WASHINGTON — It's now a matter of how and when and not if.
As countries around the world work, to varying degrees, to contain COVID-19, aka "coronavirus disease 2019," the spread of the illness will impact how the world conducts business.
"The impact on all of this is probably not going to hit the market in the next couple of months. It's not going to be immediate," said Aaron Lowe, vice president of regulatory and government affairs for the Auto Care Association (ACA), who represents businesses that provide aftermarket products and services, including tires and installation, to motor vehicles.
Businesses around the world, each year, prepare for the annual closure of Chinese manufacturing for a week in celebration of that's country's new year. But COVID-19 further disrupted business as the government ordered shutdowns and quarantines to limit spread of the virus.
This unexpected extension of supply chain disruption, Mr. Lowe said, will start to be felt in the U.S. as time passes.
"Eventually, down the road, there's going to be an impact. Because once the factories do start putting out products again, the shipping is going to be an issue," he said, adding there is only so much capacity to move goods.
"That will take time to play itself out," Mr. Lowe said. "It will eventually filter through the system."
"A lot of companies had stocked up for the Chinese New Year knowing there was going to be a downtime. There was a plan at that point. But, of course, it's a much longer and much more intensive impact," he said.
And while the initial concern about the virus centered in China, the illness is starting to have major impacts elsewhere around the world. That's particularly true in Italy where the northern portion of the country, including millions of people, now is under quarantine.
That area includes Milan, in the Lombardy region, where tire maker Pirelli & C. S.p.A. is headquartered. The company has scaled back production at its tire plant in Settimo Torinese, Italy, as it works to disinfect the facility after a confirmed case of COVID-19 at the site.

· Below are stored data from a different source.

(* ===== verification/Simulator.v ===== *)
(** * Concrete runs of the system

A deterministic world that lives up to the store and provider specifications,
and a scheduler that serves requests against it.  Its runs are executions of
System.v, so they exercise every hypothesis of the safety theorems. *)

From S2P Require Import Prelude GoValues Prog Domain Ports CreateOrder Reconciler Decorators Provider Store Safety System.

(** ** A deterministic world *)

(** How the provider treats the next new charge. *)
Inductive demo_payment :=
| Approve (ref : string)
| Decline
| Reject
(** the caller sees a timeout; the ledger ends up with the given state *)
| TimeOut (becomes : charge_state).

Record demo := mkDemo {
  demo_pay : demo_payment;
  demo_reserve : option error;
  demo_now : Time }.

Definition demo_world : Type := world (P := gmap string charge_state).

Definition demo_error (text : string) : error := Foreign text None.
Definition demo_rejection : error := HTTPStatusError PaymentAdapter 401.

(** The answer to a charge, and the ledger state it leaves. *)
Definition demo_charge (d : demo) (before : charge_state)
    : PaymentResult.t * option error * option charge_state :=
  match before with
  | Approved ref => (PaymentResult.mk ref "approved", None, Some before)
  | Declined => (PaymentResult.mk "" "declined", None, Some before)
  | _ =>
      match demo_pay d with
      | Approve ref => (PaymentResult.mk ref "approved", None, Some (Approved ref))
      | Decline => (PaymentResult.mk "" "declined", None, Some Declined)
      | Reject => (PaymentResult.zero, Some demo_rejection, None)
      | TimeOut c => (PaymentResult.zero, Some (demo_error "timeout"), Some c)
      end
  end.

Definition demo_lookup (c : charge_state) : PaymentResult.t * bool * option error :=
  match c with
  | Approved ref => (PaymentResult.mk ref "approved", true, None)
  | Declined => (PaymentResult.mk "" "declined", true, None)
  | _ => (PaymentResult.zero, false, None)
  end.

(** The recoverable orders after a cursor, in order. *)
Definition demo_selected (m : gmap string Order) (afterID : string) (olderThan : Time) : list string :=
  merge_sort String.le (map fst (filter (λ kv : string * Order,
    strict String.le afterID kv.1 ∧ (CreatedAt kv.2 <= olderThan)%Z ∧
    Status kv.2 ∈ recoverable_statuses) (map_to_list m))).

Definition demo_handler (d : demo) : handler portE demo_world :=
  λ R e w,
  match e in portE R return R * demo_world with
  | Now => (demo_now d, w)
  | rand_Read n => ((repeat Byte.x2a n, None), w)
  | ctx_Err _ => (None, w)
  | Save _ o =>
      match store_insert id (db w) o with
      | Some m => (None, with_db m w)
      | None => (Some (demo_error "duplicate key"), w)
      end
  | SaveIfStatus _ o expected =>
      match store_cas (db w) o expected with
      | Some m => ((true, None), with_db m w)
      | None => ((false, None), w)
      end
  | FindByID _ id =>
      match db w !! id with
      | Some o => ((Some o, None), w)
      | None => ((None, Some (wrapf "find: " (Sentinel ErrNotFound))), w)
      end
  | ListRecoverableIDs _ afterID olderThan limit =>
      ((take (Z.to_nat limit) (demo_selected (db w) afterID olderThan), None), w)
  | Charge _ req =>
      let k := PaymentRequest.IdempotencyKey req in
      let '(res, err, c) := demo_charge d (ledger_map (prov w) k) in
      ((res, err), with_charge (match c with Some c => <[k := c]> (prov w) | None => prov w end) req w)
  | LookupCharge _ key => (demo_lookup (ledger_map (prov w) key), w)
  | Reserve _ req => (demo_reserve d, with_reservation req (demo_reserve d) w)
  | Start ctx _ => ((ctx, 1%N), w)
  | SpanFromContext ctx => (ctx_span ctx, w)
  | AddEvent _ _ _ | RecordError _ _ | End_ _ | Info _ _ _ | LogError _ _ _ _
  | IncOrdersCreated _ _ | ObserveStepDuration _ _ _ => (tt, w)
  end.

(** At most [n] calls of a program. *)
Fixpoint run_calls {E W A} (h : handler E W) (n : nat) (p : prog E A) (w : W) : prog E A * W :=
  match n, p with
  | S n, Vis e k => let '(r, w') := h _ e w in run_calls h n (k r) w'
  | _, _ => (p, w)
  end.

Definition demo_sys : Type := sys (P := gmap string charge_state).

(** Starts a program and lets it make [n] calls. *)
Definition serve (d : demo) (n : nat) (p : prog portE thread_result) (s : demo_sys) : demo_sys :=
  let '(p', w') := run_calls (demo_handler d) n p (wld s) in Sys w' (threads s ++ [p']).

Definition demo_start : demo_sys := Sys (mkWorld ∅ ∅ [] [] []) [].

(** ** Its runs are executions of the system *)

Abbreviation demo_step := (sys_step (P := gmap string charge_state) id).
Abbreviation demo_reachable := (reachable (P := gmap string charge_state) id).

Lemma demo_charge_lawful d m req :
  let k := PaymentRequest.IdempotencyKey req in
  let '(res, err, c) := demo_charge d (ledger_map m k) in
  map_charge m req (res, err) (match c with Some c => <[k := c]> m | None => m end).
Proof.
  cbv zeta. unfold demo_charge, map_charge.
  destruct (ledger_map m (PaymentRequest.IdempotencyKey req)) eqn:Hl;
    try destruct (demo_pay d); simpl; try (by left); try (eexists; by split_and!);
    right; split_and!; eauto.
Qed.

Lemma demo_handler_ok d R (e : portE R) w :
  port_step id w e (demo_handler d R e w).1 (demo_handler d R e w).2.
Proof.
  destruct e; simpl; try done.
  - destruct (store_insert id (db w) order) as [m|] eqn:Hm; simpl.
    + by exists m.
    + exists (db w). split; [by left|by destruct w].
  - destruct (store_cas (db w) order expected) as [m|] eqn:Hm; simpl.
    + by exists m.
    + exists (db w). split; [done|by destruct w].
  - destruct (db w !! id) eqn:Hm; simpl; by rewrite ?Hm.
  - pose proof (demo_charge_lawful d (prov w) req) as H. cbv zeta in H.
    destruct (demo_charge d _) as [[res err] c]. simpl. eexists. split; [exact H|done].
  - exists (prov w). split; [|by destruct w].
    split; [done|]. destruct (ledger_map (prov w) idempotencyKey) eqn:Hl; simpl; intros; simplify_eq;
      unfold result_state; simpl; by rewrite ?Hl.
Qed.

Lemma demo_selected_page m afterID olderThan limit :
  list_spec String.le m afterID olderThan limit (take (Z.to_nat limit) (demo_selected m afterID olderThan)).
Proof.
  apply take_page_spec.
  - apply sorted_strict; [apply _| |apply StronglySorted_merge_sort; apply _].
    unfold demo_selected. rewrite merge_sort_Permutation.
    eapply sublist_NoDup; [apply (NoDup_fst_map_to_list m)|]. apply fmap_sublist, sublist_filter.
  - intros id. unfold demo_selected, recoverable. rewrite merge_sort_Permutation, list_elem_of_fmap.
    setoid_rewrite list_elem_of_filter. split.
    + intros ([i o] & -> & (Hlt & Hold & Hs) & Ho%elem_of_map_to_list). split; [done|]. by exists o.
    + intros (Hlt & o & Ho & Hold & Hs). exists (id, o). by rewrite elem_of_map_to_list.
Qed.

Lemma run_calls_steps d n i p w ts p' w' :
  ts !! i = Some p → run_calls (demo_handler d) n p w = (p', w') →
  rtc demo_step (Sys w ts) (Sys w' (<[i := p']> ts)).
Proof.
  revert p w ts. induction n as [|n IH]; intros p w ts Hi Hr; simpl in Hr.
  { simplify_eq. by rewrite list_insert_id. }
  destruct p as [a|m|R e k]; [simplify_eq; by rewrite list_insert_id..|].
  pose proof (demo_handler_ok d R e w) as Hstep.
  destruct (demo_handler d R e w) as [r w1]. simpl in Hstep.
  eapply rtc_l; [by eapply step_call|].
  rewrite <-(list_insert_insert_eq ts i p' (k r)). apply (IH (k r)); [|done].
  apply list_lookup_insert_eq. by eapply lookup_lt_Some.
Qed.

Lemma serve_steps d n p s : spawnable p → rtc demo_step s (serve d n p s).
Proof.
  intros Hp. destruct s as [w ts]. unfold serve. simpl.
  destruct (run_calls (demo_handler d) n p w) as [p' w'] eqn:Hr.
  eapply rtc_l; [by apply step_spawn|].
  replace (ts ++ [p']) with (<[length ts := p']> (ts ++ [p]))
    by (rewrite insert_app_r_alt, Nat.sub_diag by lia; done).
  eapply run_calls_steps; [|done]. by rewrite list_lookup_middle.
Qed.

Lemma demo_start_reachable : demo_reachable demo_start.
Proof. by exists demo_start. Qed.

Lemma serve_reachable d n p s : spawnable p → demo_reachable s → demo_reachable (serve d n p s).
Proof. intros Hp (s0 & Hi & Hs). exists s0. split; [done|]. etrans; [done|]. by apply serve_steps. Qed.

(** ** Scenarios *)

Definition demo_request : option CreateOrderRequest.t :=
  Some (CreateOrderRequest.mk "cust_1" "premium" [mkOrderItem "sku_1" 2 1500]).
Definition demo_ctx : Ctx := mkCtx 0%N.
Definition serve_request (d : demo) (n : nat) : demo_sys → demo_sys :=
  serve d n (reply ← uc_Execute createOrder demo_ctx demo_request; mret (Some reply)).
(** Old enough for recovery. *)
Definition an_hour_later (d : demo) : demo :=
  mkDemo (demo_pay d) (demo_reserve d) (demo_now d + 3600 * second)%Z.
Definition serve_worker (d : demo) : demo_sys → demo_sys :=
  serve (an_hour_later d) 1000 (_ ← Run demo_ctx (NewReconciler (ReconcilerConfig.mk 0 0)) 1; mret None).

(** The id that [rand_Read] makes in these runs. *)
Definition demo_id : string := "ord_2a2a2a2a2a2a2a2a2a2a2a2a2a2a2a2a".

Definition healthy : demo := mkDemo (Approve "ref_1") None 7.
Definition declining : demo := mkDemo Decline None 7.
Definition rejecting : demo := mkDemo Reject None 7.
(** the charge times out for its caller but goes through *)
Definition timing_out : demo := mkDemo (TimeOut (Approved "ref_1")) None 7.

Lemma serve_request_reachable d n s : demo_reachable s → demo_reachable (serve_request d n s).
Proof. intros. by apply serve_reachable; [constructor|]. Qed.
Lemma serve_worker_reachable d s : demo_reachable s → demo_reachable (serve_worker d s).
Proof. intros. by apply serve_reachable; [constructor|]. Qed.
#[export] Hint Resolve serve_request_reachable serve_worker_reachable demo_start_reachable : ordersvc.

(** Approved, completed. *)
Definition completed_sys : demo_sys := serve_request healthy 1000 demo_start.
(** Declined, failed; then a second request that draws the same id. *)
Definition failed_sys : demo_sys := serve_request declining 1000 demo_start.
Definition failed_later_sys : demo_sys := serve_worker healthy (serve_request healthy 1000 failed_sys).
(** Timed out, then recovered by the worker. *)
Definition unknown_sys : demo_sys := serve_request timing_out 1000 demo_start.
Definition recovered_sys : demo_sys := serve_worker healthy unknown_sys.

Definition row_summary (s : demo_sys) : option (OrderStatus * string) :=
  (λ row, (Status row, PaymentReference row)) <$> db (wld s) !! demo_id.

Example completed_run : row_summary completed_sys = Some (OrderStatusCompleted, "ref_1").
Proof. vm_compute. reflexivity. Qed.
Example failed_run : row_summary failed_sys = Some (OrderStatusFailed, "").
Proof. vm_compute. reflexivity. Qed.
Example rejected_run :
  row_summary (serve_request rejecting 1000 demo_start) = Some (OrderStatusFailed, "").
Proof. vm_compute. reflexivity. Qed.
Example unknown_run : row_summary unknown_sys = Some (OrderStatusPaymentUnknown, "").
Proof. vm_compute. reflexivity. Qed.
Example recovered_run : row_summary recovered_sys = Some (OrderStatusCompleted, "ref_1").
Proof. vm_compute. reflexivity. Qed.
(** A crash right after the charge leaves the order pending; the worker completes it. *)
Example crash_run :
  row_summary (serve_request healthy 16 demo_start) = Some (OrderStatusPending, "") ∧
  charged (wld (serve_request healthy 16 demo_start)) = [demo_id] ∧
  row_summary (serve_worker healthy (serve_request healthy 16 demo_start)) =
    Some (OrderStatusCompleted, "ref_1").
Proof. vm_compute. done. Qed.

(** ** Witnesses of the safety theorems *)

Definition demo_row (s : demo_sys) : Order := default example_order (db (wld s) !! demo_id).

(** Two requests that drew the same id were served: one charge. *)
Lemma charged_at_most_once_witness :
  length (threads failed_later_sys) = 3 ∧ map PaymentRequest.OrderID (charges (wld failed_later_sys)) = [demo_id] ∧
  NoDup (map PaymentRequest.OrderID (charges (wld failed_later_sys))).
Proof.
  split; [vm_compute; reflexivity|]. split; [vm_compute; reflexivity|].
  apply (charged_at_most_once id). unfold failed_later_sys, failed_sys. auto with ordersvc.
Defined.

Lemma failed_never_charged_witness :
  ledger (prov (wld failed_later_sys)) demo_id = Declined ∨
  ledger (prov (wld failed_later_sys)) demo_id = Untouched.
Proof.
  apply (failed_never_charged id failed_sys failed_later_sys demo_id (demo_row failed_sys)).
  - unfold failed_sys. auto with ordersvc.
  - vm_compute. reflexivity.
  - vm_compute. reflexivity.
  - unfold failed_later_sys. etrans; apply serve_steps; constructor.
Defined.

Lemma paid_matches_ledger_witness :
  PaymentReference (demo_row recovered_sys) = "ref_1" ∧
  ledger (prov (wld recovered_sys)) demo_id = Approved (PaymentReference (demo_row recovered_sys)).
Proof.
  split; [vm_compute; reflexivity|].
  apply (paid_matches_ledger id recovered_sys demo_id).
  - unfold recovered_sys, unknown_sys. auto with ordersvc.
  - vm_compute. reflexivity.
  - right; right. vm_compute. reflexivity.
Defined.

(** The charge of a timed-out request, before recovery. *)
Lemma approved_charge_not_lost_witness :
  ∃ row, db (wld unknown_sys) !! demo_id = Some row ∧
    (settled_paid (Status row) ∧ PaymentReference row = "ref_1" ∨
     Status row = OrderStatusPending ∨ Status row = OrderStatusPaymentUnknown).
Proof.
  apply (approved_charge_not_lost id unknown_sys demo_id "ref_1").
  - unfold unknown_sys. auto with ordersvc.
  - vm_compute. reflexivity.
Defined.

Lemma charges_match_orders_witness :
  ∃ row, db (wld completed_sys) !! demo_id = Some row ∧ demo_id = ID row ∧
    "cust_1" = CustomerID row ∧ 3000%Z = Total row.
Proof.
  apply (charges_match_orders id completed_sys (PaymentRequest.mk demo_id "cust_1" 3000 demo_id)).
  - unfold completed_sys. auto with ordersvc.
  - apply list_elem_of_lookup. exists 0. vm_compute. reflexivity.
Defined.

Lemma reservations_are_paid_witness :
  ∃ row ref, db (wld completed_sys) !! demo_id = Some row ∧ demo_id = ID row ∧
    [mkOrderItem "sku_1" 2 1500] = Items row ∧
    ledger (prov (wld completed_sys)) (ID row) = Approved ref.
Proof.
  apply (reservations_are_paid id completed_sys
    (InventoryRequest.mk demo_id [mkOrderItem "sku_1" 2 1500] demo_id)).
  - unfold completed_sys. auto with ordersvc.
  - apply list_elem_of_lookup. exists 0. vm_compute. reflexivity.
Defined.

Lemma durable_orders_only_advance_witness :
  ∃ row', db (wld recovered_sys) !! demo_id = Some row' ∧
    rtc transition OrderStatusPaymentUnknown (Status row').
Proof.
  destruct (durable_orders_only_advance id unknown_sys recovered_sys demo_id (demo_row unknown_sys))
    as (row' & Hrow & _ & _ & _ & _ & Ht & _).
  - unfold unknown_sys. auto with ordersvc.
  - vm_compute. reflexivity.
  - unfold recovered_sys. apply serve_steps. constructor.
  - exists row'. split; [exact Hrow|exact Ht].
Defined.

Lemma no_thread_panics_witness :
  length (threads failed_later_sys) = 3 ∧ (Ret None : prog portE thread_result) ≠ Panic "nil".
Proof.
  split; [vm_compute; reflexivity|].
  apply (no_thread_panics id failed_later_sys).
  - unfold failed_later_sys, failed_sys. auto with ordersvc.
  - apply list_elem_of_lookup. exists 2. vm_compute. reflexivity.
Defined.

It's now been months since the health crisis emerged from Wuhan, China, first gripping a large swath of that country, before moving overseas and creating what the World Health Organization has deemed a pandemic. Although, the U.S. Centers for Disease Control and Prevention said, the risk is still low in the U.S., despite the report of cases in several states.
Doing business is this atmosphere of uncertainty is fraught with uncertainty as managers try to strike a balance between being prudent and too cautious. Many in the U.S. still live far from the limited outbreaks in this country, but health experts warn the virus certainly is going to spread.